Saibaba Vutukuri, Former Chief Executive Officer, Vikram Solar

Saibaba Vutukuri

It is interesting that the industry has shifted its focus from gr­e­en electricity to a bro­ader aim of green energy transition. With this, the focus has also shifted to the promotion of green hydrogen, which will require additional capacity of renewables and therefore additional capacity of solar modules. For 2030, the solar capacity target is 280 GW. To meet this target alone in the next eight years at least 20-25 GW of solar modules need to be dep­loyed. In addition, solar modules will be needed to meet the ambitious gr­een hy­drogen production plans, which rely hea­vily on solar power given it is the cheapest source of electricity.

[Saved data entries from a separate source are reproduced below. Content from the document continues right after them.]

(* ===== verification/Render.v ===== *)
(** * Render: the configuration text (genConf.js lines 61-92)

    For every node of [Object.entries(nodes)] ([render_all]):
    - the [Interface] block ([render_iface], lines 62-70): a header, a
      placeholder private key when the node has none, then one
      [key = value] line per value of every attribute outside
      [exclude_interface], in [Object.entries] order;
    - one [Peer] block per peer that the inner loop does not skip
      ([peer_section], lines 79-86): the peer's first public key and
      address, its first [Network], the four half-space routes when the
      node has [DefaultRoute], the peer's first [Endpoint] and the node's
      first [PersistentKeepalive];
    - the writes ([render_node]): with [SplitFiles], one file
      [node:peer.conf] per peer, written right after that peer's block
      was appended to the accumulated [peers] text, so it holds the
      interface and every block so far; without it, one file
      [node.conf] with the interface and all blocks.
    A write is the pair of a file name under [conf_output] and its text;
    the output state is the list of writes in the order they happen.
    Reading [v[0]] of an attribute that is absent throws, of an empty
    array or of [true] gives the text ["undefined"] ([first_value]). *)

From S2P Require Import Prelude JsObject Parser Topology.

Abbreviation write := (string * string)%type.

Definition nl : string := String "010" EmptyString.

(** [`${v[0]}`] for the attribute value [v] ([None] when absent). *)
Definition first_value (v : option jsval) : throws string :=
  match v with
  | None => TypeError
  | Some (VList (x :: _)) => Ret x
  | Some (VList []) => Ret "undefined"
  | Some VTrue => Ret "undefined"
  end.

(** ** The Interface block, lines 62-70 *)

Definition iface_head (nodeObj : nodeobj) : string :=
  "[Interface]" +:+ nl +:+
  (if prop_has nodeObj "PrivateKey" then ""
   else "PrivateKey = >>>REPLACE WITH PRIVATE KEY<<<" +:+ nl).

(** [for (const data of value) iface += `${key} = ${data}\n`] *)
Definition iface_values (key : string) (acc : string) (vs : list string) : string :=
  foldl (fun acc data => acc +:+ key +:+ " = " +:+ data +:+ nl) acc vs.

Fixpoint iface_from (acc : string) (l : jsobj jsval) : throws string :=
  match l with
  | [] => Ret acc
  | (key, value) :: l' =>
      if bool_decide (key ∈ exclude_interface) then iface_from acc l'
      else match value with
           | VList vs => iface_from (iface_values key acc vs) l'
           | VTrue => TypeError
           end
  end.

Definition render_iface (nodeObj : nodeobj) : throws string :=
  iface_from (iface_head nodeObj) (entries nodeObj).

(** ** One Peer block, lines 79-86 *)

Definition default_route_tail : string :=
  ", 0.0.0.0/1, 128.0.0.0/1,  0::/1, 8000::/1" +:+ nl.

(** [('k' in o ? f(o['k'][0]) : '')] *)
Definition if_present (o : nodeobj) (k : string) (f : string -> string) : throws string :=
  if prop_has o k then (x ← first_value (prop_get o k); Ret (f x)) else Ret "".

Definition peer_section (nodeObj : nodeobj) (peerName : string) (peerObj : nodeobj)
    : throws string :=
  pk ← first_value (prop_get peerObj "PublicKey");
  addr ← first_value (prop_get peerObj "Address");
  net ← if_present peerObj "Network" (fun n => ", " +:+ n);
  ep ← if_present peerObj "Endpoint" (fun e => "Endpoint = " +:+ e +:+ nl);
  ka ← if_present nodeObj "PersistentKeepalive" (fun k => "PersistentKeepalive = " +:+ k +:+ nl);
  Ret (nl +:+ "# " +:+ peerName +:+ nl +:+
       "[Peer]" +:+ nl +:+
       "PublicKey = " +:+ pk +:+ nl +:+
       "AllowedIPs = " +:+ addr +:+ net +:+
       (if prop_has nodeObj "DefaultRoute" then default_route_tail else nl) +:+
       ep +:+ ka).

(** ** The loops and the writes, lines 72-91 *)

Definition split_file_name (nodeName peerName : string) : string :=
  nodeName +:+ ":" +:+ peerName +:+ ".conf".

Definition node_file_name (nodeName : string) : string := nodeName +:+ ".conf".

(** One iteration of the inner loop; the state is the accumulated [peers]
    text and the writes so far. *)
Definition peer_step (nodeName : string) (nodeObj : nodeobj) (iface : string)
    (st : string * list write) (peer : string * nodeobj) : run (string * list write) :=
  let '(peers, ws) := st in
  let '(peerName, peerObj) := peer in
  skip <-! skip_peer nodeName nodeObj peerName peerObj @ st ;;
  if skip then Continue st
  else
    sec <-! peer_section nodeObj peerName peerObj @ st ;;
    let peers' := peers +:+ sec in
    Continue (peers',
              if prop_has nodeObj "SplitFiles"
              then ws ++ [(split_file_name nodeName peerName, iface +:+ peers')]
              else ws).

The key issue is that historically 90 per cent of the solar modules have been im­ported, mostly from China. We have to understand that there is a cost to the co­untry as solar projects are being set up with imported solar modules. India’s energy import bill is only expected to increase significantly in the coming years; this needs to change. Just to meet the 2030 solar targets, the country will need to spe­nd approximately $50 billion on im­ports. We need to create jobs in the co­untry by promoting domestic manufacturing, attra­ct the most efficient technology and beco­me self-sufficient. In the initial phases, China was giving a tremendous amo­u­nt of benefits to promote the do­m­es­tic manufacturing ecosystem and with eco­no­mi­es of scale it has become ex­tremely cost competitive.

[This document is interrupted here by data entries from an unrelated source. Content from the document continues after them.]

(* ===== verification/Output.v ===== *)
(** * What the rendering phase writes

    Facts about the writes of the rendering reference ([render_reference],
    which [render_all] performs): every node's files are among them, with
    their content, and there are at most [n * max 1 (n - 1)] of them for
    [n] nodes: one file per node, or one per peer with [SplitFiles], and a
    node is never its own peer. *)

From S2P Require Import Prelude JsObject Parser Topology Render.

(** The writes of the reference, node by node. *)
Lemma render_reference_outputs nodes ws :
  render_reference nodes = Ret ws ->
  exists outs, ws = List.concat outs /\
    Forall2 (fun p out => exists iface secs,
               render_iface p.2 = Ret iface /\ node_sections nodes p.1 p.2 = Ret secs /\
               out = node_output p.1 p.2 iface secs)
            (entries nodes) outs.
Proof.
  unfold render_reference. intros H. apply throws_bind_Ret in H as (outs & Hm & [= <-]).
  exists outs. split; [done|]. apply mapM_throws_Forall2 in Hm.
  eapply Forall2_impl; [exact Hm|]. intros [A a] out Hout. simpl.
  apply throws_bind_Ret in Hout as (iface & Hi & Hout).
  apply throws_bind_Ret in Hout as (secs & Hs & [= <-]). eauto.
Qed.

Lemma peers_from_length A a l peers : peers_from A a l = Ret peers -> List.length peers <= List.length l.
Proof.
  revert peers. induction l as [|[B b] l IH]; intros peers; simpl; [intros [= Hp]; subst; simpl; lia|].
  intros H. apply throws_bind_Ret in H as (skip & _ & H).
  apply throws_bind_Ret in H as (rest & Hr & [= Hp]). subst. apply IH in Hr.
  destruct skip; simpl; lia.
Qed.

Lemma sections_for_length a peers secs : sections_for a peers = Ret secs -> List.length secs = List.length peers.
Proof.
  revert secs. induction peers as [|[B b] peers IH]; intros secs; simpl; [by intros [= <-]|].
  intros H. apply throws_bind_Ret in H as (s & _ & H).
  apply throws_bind_Ret in H as (rest & Hr & [= <-]). simpl. by rewrite (IH rest).
Qed.

(** A node has at most one section per node of the registry. *)
Lemma node_sections_length nodes A a secs :
  node_sections nodes A a = Ret secs -> List.length secs <= List.length nodes.
Proof.
  unfold node_sections, peers_of. intros H. apply throws_bind_Ret in H as (peers & Hp & Hs).
  rewrite (sections_for_length _ _ _ Hs). apply peers_from_length in Hp.
  by rewrite (Permutation_length (entries_Permutation nodes)) in Hp.
Qed.

Lemma node_output_length A a iface secs :
  List.length (node_output A a iface secs) = if prop_has a "SplitFiles" then List.length secs else 1.
Proof. unfold node_output, split_outputs. destruct (prop_has a "SplitFiles"); [apply length_imap|done]. Qed.

Lemma length_concat_le {A B} n (l : list A) (outs : list (list B)) :
  Forall2 (fun x out => List.length out <= n) l outs -> List.length (List.concat outs) <= List.length l * n.
Proof. induction 1; simpl; [lia|]. rewrite length_app. lia. Qed.

Lemma sublist_length_lt {X} (l1 l2 : list X) x :
  sublist l1 l2 -> x ∈ l2 -> x ∉ l1 -> List.length l1 < List.length l2.
Proof.
  induction 1 as [|y l1 l2 Hs IH|y l1 l2 Hs IH]; intros Hx Hn.
  - by apply not_elem_of_nil in Hx.
  - apply elem_of_cons in Hx as [->|Hx]; [set_solver|]. simpl. apply IH in Hx; [lia|set_solver].
  - apply sublist_length in Hs. simpl. lia.
Qed.

Section SelfExcluded.
(** The [continue] test skips the node itself: [peerName === nodeName]
    comes first in the condition of line 75. *)
Context (skip_self : forall A a b, skip_peer A a A b = Ret true).

(** The peers the inner loop keeps are entries of the list, in order,
    and never the node itself. *)
Lemma peers_from_sublist A a l peers :
  peers_from A a l = Ret peers -> sublist peers l /\ Forall (fun p => p.1 <> A) peers.
Proof.
  revert peers. induction l as [|[B b] l IH]; intros peers; simpl.
  { intros [= <-]. split; constructor. }
  intros H. apply throws_bind_Ret in H as (skip & Hs & H).
  apply throws_bind_Ret in H as (rest & Hr & [= <-]). destruct (IH rest Hr) as [Hsub Hne].
  destruct skip; [split; [by apply sublist_cons|done]|].
  split; [by apply sublist_skip|]. constructor; [|done]. simpl. intros ->.
  by rewrite skip_self in Hs.
Qed.

(** A node has fewer sections than the registry has nodes. *)
Lemma node_sections_lt nodes A a secs :
  (A, a) ∈ nodes -> node_sections nodes A a = Ret secs -> List.length secs < List.length nodes.
Proof.
  unfold node_sections, peers_of. intros Hin H. apply throws_bind_Ret in H as (peers & Hp & Hs).
  rewrite (sections_for_length _ _ _ Hs), <- (Permutation_length (entries_Permutation nodes)).
  destruct (peers_from_sublist _ _ _ _ Hp) as [Hsub Hne].
  apply (sublist_length_lt _ _ (A, a) Hsub); [by apply elem_of_entries|].
  intros Hp'. by apply (proj1 (Forall_forall _ _) Hne) in Hp'.
Qed.

(** The writes of the reference: one file per node, or one per peer with
    [SplitFiles], and a node never peers with itself. *)
Lemma render_reference_writes_le nodes ws :
  render_reference nodes = Ret ws ->
  List.length ws <= List.length nodes * Nat.max 1 (List.length nodes - 1).
Proof.
  intros (outs & -> & Houts)%render_reference_outputs.
  rewrite <- (Permutation_length (entries_Permutation nodes)) at 1. apply length_concat_le.
  apply Forall2_same_length_lookup. split; [by apply Forall2_length in Houts|].
  intros i [A a] out Hi Ho. destruct (Forall2_lookup_lr _ _ _ _ _ _ Houts Hi Ho) as (iface & secs & _ & Hs & ->).
  apply node_sections_lt in Hs; [|by eapply elem_of_entries, list_elem_of_lookup_2].
  rewrite node_output_length. simpl in *. destruct (prop_has a "SplitFiles"); lia.
Qed.

End SelfExcluded.

(** Every node's files are among the writes, with their content. *)
Lemma render_reference_node nodes ws A a :
  render_reference nodes = Ret ws -> (A, a) ∈ nodes ->
  exists iface secs,
    render_iface a = Ret iface /\ node_sections nodes A a = Ret secs /\
    Forall (fun w => w ∈ ws) (node_output A a iface secs).
Proof.
  intros (outs & -> & Houts)%render_reference_outputs Hin.
  apply (proj2 (elem_of_entries _ _)), list_elem_of_lookup in Hin as [i Hi].
  destruct (Forall2_lookup_l _ _ _ _ _ Houts Hi) as (out & Ho & iface & secs & Hif & Hs & ->).
  exists iface, secs. do 2 (split; [done|]). apply Forall_forall. intros w Hw.
  apply list_elem_of_In, in_concat. exists (node_output A a iface secs).
  split; apply list_elem_of_In; [by eapply list_elem_of_lookup_2|done].
Qed.

Lemma elem_of_concat_lookup {X} (outs : list (list X)) j o w :
  outs !! j = Some o -> w ∈ o -> w ∈ List.concat outs.
Proof.
  intros Hj Hw. apply list_elem_of_In, in_concat. exists o.
  split; apply list_elem_of_In; [by eapply list_elem_of_lookup_2|done].
Qed.

(** A name among the writes of two different iterations is written twice. *)
Lemma concat_names_not_NoDup {X Y} (outs : list (list (X * Y))) i j oi oj x :
  i <> j -> outs !! i = Some oi -> outs !! j = Some oj -> x ∈ oi.*1 -> x ∈ oj.*1 ->
  ~ NoDup (List.concat outs).*1.
Proof.
  revert i j. induction outs as [|o outs IH]; intros [|i] [|j] Hij Hi Hj Hxi Hxj; simplify_eq/=;
    rewrite fmap_app, NoDup_app; intros (Hl & Hdisj & Hr).
  - apply (Hdisj x Hxi). apply list_elem_of_fmap in Hxj as (w & -> & Hw).
    apply (list_elem_of_fmap_2 fst). by eapply elem_of_concat_lookup.
  - apply (Hdisj x Hxj). apply list_elem_of_fmap in Hxi as (w & -> & Hw).
    apply (list_elem_of_fmap_2 fst). by eapply elem_of_concat_lookup.
  - apply (IH i j); auto; congruence.
Qed.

Unfortunately, India missed the domestic manufacturing bus, as for a long time go­vernment policies have not been favou­r­able. In India’s automotive industry, a similar trend existed 30-40 years back when the reliance on imports was heavy. With tariff and non-tariff barriers over a period of 20-25 years, the domestic industry was built. Now the industry is globally competitive and is exporting to the world. At least the current government is trying to promote domestic manufacturing with tariff- and non-tariff-based barriers. The positive policy initiatives have been the PLI sc­he­me and basic customs duties on solar modules and cells. On the back of these initiatives, big industry players have an­nounced ambitious plans in this space and we have also doubled our production capacity in the past one year and plan to increase it by three times in the next three to four years.

It should be noted that the PLI scheme only attracted three to four players. How­ever, going forward, around 20-30 manufacturers are needed to meet the capacity needs. For the next phases of the PLI sc­heme, an outlay of Rs 195 billion has been announced, which is a po­sitive de­ve­lopment as compared to the first phases when approximately 50 GW of applications were received but the majority re­mained in the waiting list. The plan now is to come up with a new PLI bid, however, that is not required and the waitlisted players from the first phase should be cleared first.